━━━ SUPPLIED MATERIAL
(* ===== verification/Json.v ===== *)
(** * JSON values

    [serde_json::Value] and the traits by which the drivers turn records into
    values and read them back.  What serde does for a type is an instance of
    [Serialize] or [Deserialize]; the text of a string is the library's, a
    parameter.  [write_canonical] of [drivers/src/evidence/mod.rs] is the
    canonical form that hashes are taken of. *)

From S2P Require Import Prelude RustColl RustStr.

(** An object is its bindings, in key order (serde_json's map is a B-tree). *)
Inductive Value :=
| VNull | VBool (b : bool) | VNumber (text : string) | VString (s : string)
| VArray (items : list Value) | VObject (members : list (string * Value)).

Definition as_str (v : Value) : option string := match v with VString s => Some s | _ => None end.
Definition as_array (v : Value) : option (list Value) := match v with VArray l => Some l | _ => None end.

(** [serde_json::to_value], when it does not fail *)
Class Serialize (T : Type) := value_of : T → Value.
Class Deserialize (T : Type) := from_text : string → result string T.

Definition key_order {V} : string * V → string * V → comparison := cmp_on fst String.compare.

(** An object from its members in any order. *)
Definition object (members : list (string * Value)) : Value := VObject (sort_by key_order members).

#[global] Instance Serialize_string : Serialize string := VString.
#[global] Instance Serialize_Z : Serialize Z := λ z, VNumber (show_int z).
#[global] Instance Serialize_bool : Serialize bool := VBool.
#[global] Instance Serialize_list {T} `{Serialize T} : Serialize (list T) := λ l, VArray (map value_of l).
#[global] Instance Serialize_option {T} `{Serialize T} : Serialize (option T) :=
  λ o, match o with Some x => value_of x | None => VNull end.

(** A member, and one with [skip_serializing_if = "Option::is_none"] *)
Definition member {T} `{Serialize T} (name : string) (x : T) : list (string * Value) := [(name, value_of x)].
Definition optional_member {T} `{Serialize T} (name : string) (o : option T) : list (string * Value) :=
  match o with Some x => [(name, value_of x)] | None => [] end.

(** Induction over values, with the parts of arrays and objects. *)
Definition Value_nested (P : Value → Prop)
    (Hnull : P VNull) (Hbool : ∀ b, P (VBool b)) (Hnum : ∀ t, P (VNumber t)) (Hstr : ∀ s, P (VString s))
    (Harr : ∀ l, Forall P l → P (VArray l)) (Hobj : ∀ m, Forall (λ kv, P kv.2) m → P (VObject m)) : ∀ v, P v :=
  fix go v :=
    match v with
    | VNull => Hnull | VBool b => Hbool b | VNumber t => Hnum t | VString s => Hstr s
    | VArray l => Harr l ((fix all l : Forall P l :=
        match l with [] => List.Forall_nil P | x :: l' => List.Forall_cons P x l' (go x) (all l') end) l)
    | VObject m => Hobj m ((fix all m : Forall (λ kv, P kv.2) m :=
        match m with
        | [] => List.Forall_nil _
        | x :: m' => List.Forall_cons (λ kv, P kv.2) x m' (go x.2) (all m')
        end) m)
    end.

(** ** The canonical form *)

Section Canonical.
(** [serde_json::to_writer] of a string *)
Context (json_text : string → result string string).

(** The members are collected into a B-tree: sorted by key. *)
Fixpoint write_canonical (v : Value) : result string string :=
  match v with
  | VNull => Ok "null"
  | VBool b => Ok (if b then "true" else "false")
  | VNumber text => Ok text
  | VString text => json_text text
  | VArray items =>
      texts ← collect_res write_canonical items;
      Ok ("[" +:+ join "," texts +:+ "]")
  | VObject members =>
      texts ← collect_res (λ '(key, item),
                name ← json_text key;
                text ← item;
                Ok (name +:+ ":" +:+ text))
              (sort_by key_order (map (λ '(key, item), (key, write_canonical item)) members));
      Ok ("{" +:+ join "," texts +:+ "}")
  end.

(** [map.remove(self_field)] *)
Definition remove_member (field : string) (v : Value) : Value :=
  match v with
  | VObject members => VObject (filter (λ m, m.1 ≠ field) members)
  | _ => v
  end.
End Canonical.

(** ** Values that differ in the order of members only *)

(** Objects have distinct keys. *)
Fixpoint distinct_keys (v : Value) : Prop :=
  match v with
  | VArray l => foldr (λ x P, distinct_keys x ∧ P) True l
  | VObject m => NoDup m.*1 ∧ foldr (λ x P, distinct_keys x.2 ∧ P) True m
  | _ => True
  end.

Inductive json_equiv : Value → Value → Prop :=
| JEqNull : json_equiv VNull VNull
| JEqBool b : json_equiv (VBool b) (VBool b)
| JEqNumber t : json_equiv (VNumber t) (VNumber t)
| JEqString s : json_equiv (VString s) (VString s)
| JEqArray l k : Forall2 json_equiv l k → json_equiv (VArray l) (VArray k)
| JEqObject m m1 n :
    Forall2 (λ x y, x.1 = y.1 ∧ json_equiv x.2 y.2) m m1 → m1 ≡ₚ n → json_equiv (VObject m) (VObject n).

Lemma distinct_array l : distinct_keys (VArray l) ↔ Forall distinct_keys l.
Proof. cbn. induction l as [|x l IH]; cbn; [by rewrite Forall_nil|]. by rewrite Forall_cons, IH. Qed.
Lemma distinct_object m : distinct_keys (VObject m) ↔ NoDup m.*1 ∧ Forall (λ x, distinct_keys x.2) m.
Proof.
  cbn. enough (foldr (λ x P, distinct_keys x.2 ∧ P) True m ↔ Forall (λ x, distinct_keys x.2) m) as -> by done.
  induction m as [|x m IH]; cbn; [by rewrite Forall_nil|]. by rewrite Forall_cons, IH.
Qed.

Lemma NoDup_fst_inj {V} (m : list (string * V)) x y : NoDup m.*1 → x ∈ m → y ∈ m → x.1 = y.1 → x = y.
Proof.
  intros Hnd Hx Hy He. apply list_elem_of_lookup in Hx as [i Hi], Hy as [j Hj].
  assert (i = j) as ->; [|congruence]. eapply NoDup_lookup; [done| |]; rewrite list_lookup_fmap.
  - by rewrite Hi.
  - rewrite Hj. cbn. by rewrite He.
Qed.

Lemma sort_members_perm {V} (m n : list (string * V)) :
  NoDup m.*1 → m ≡ₚ n → sort_by key_order m = sort_by key_order n.
Proof.
  intros Hnd Hp. apply sort_by_perm_unique; [typeclasses eauto|done|].
  intros x y Hx Hy Hc. apply (NoDup_fst_inj m); [done..|]. by apply String.compare_eq_iff in Hc.
Qed.

(** The canonical form does not depend on the order of members. *)
Lemma write_canonical_equiv json_text v : ∀ w,
  json_equiv v w → distinct_keys v → write_canonical json_text v = write_canonical json_text w.
Proof.
  induction v as [| | | |l IH|m IH] using Value_nested; intros w He Hd;
    inversion He as [| | | |? k Hk|? m1 n Hm Hp]; subst; try done.
  - cbn. f_equal. apply distinct_array in Hd. clear He. revert Hd IH.
    induction Hk as [|x y l k Hxy Hlk IHk]; intros Hd IH; [done|]. cbn.
    apply Forall_cons in Hd as [Hdx Hd], IH as [IHx IH]. rewrite (IHx y Hxy Hdx). by rewrite IHk.
  - apply distinct_object in Hd as [Hnd Hd]. cbn.
    assert (map (λ '(key, item), (key, write_canonical json_text item)) m =
            map (λ '(key, item), (key, write_canonical json_text item)) m1) as E.
    { clear He Hp Hnd. revert Hd IH. induction Hm as [|[k x] [k' y] m m1 [Hk Hxy] Hm IHm]; intros Hd IH; [done|].
      apply Forall_cons in Hd as [Hdx Hd], IH as [IHx IH]. cbn in *. subst k'. rewrite (IHx y Hxy Hdx). by rewrite IHm. }
    rewrite E. do 2 f_equal. apply sort_members_perm; [|by apply fmap_Permutation].
    rewrite <- E. rewrite <- list_fmap_compose. rewrite (list_fmap_ext _ fst); [done|]. by intros i [k x] _.
Qed.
━━━━━━
### BRIEF
Your answer must consist solely of the lines above between the line holding "Definition object (members" and the line holding "(** A member, and", inclusive, copied exactly.

### COMPLETED TASK
Definition object (members : list (string * Value)) : Value := VObject (sort_by key_order members).

#[global] Instance Serialize_string : Serialize string := VString.
#[global] Instance Serialize_Z : Serialize Z := λ z, VNumber (show_int z).
#[global] Instance Serialize_bool : Serialize bool := VBool.
#[global] Instance Serialize_list {T} `{Serialize T} : Serialize (list T) := λ l, VArray (map value_of l).
#[global] Instance Serialize_option {T} `{Serialize T} : Serialize (option T) :=
  λ o, match o with Some x => value_of x | None => VNull end.

(** A member, and one with [skip_serializing_if = "Option::is_none"] *)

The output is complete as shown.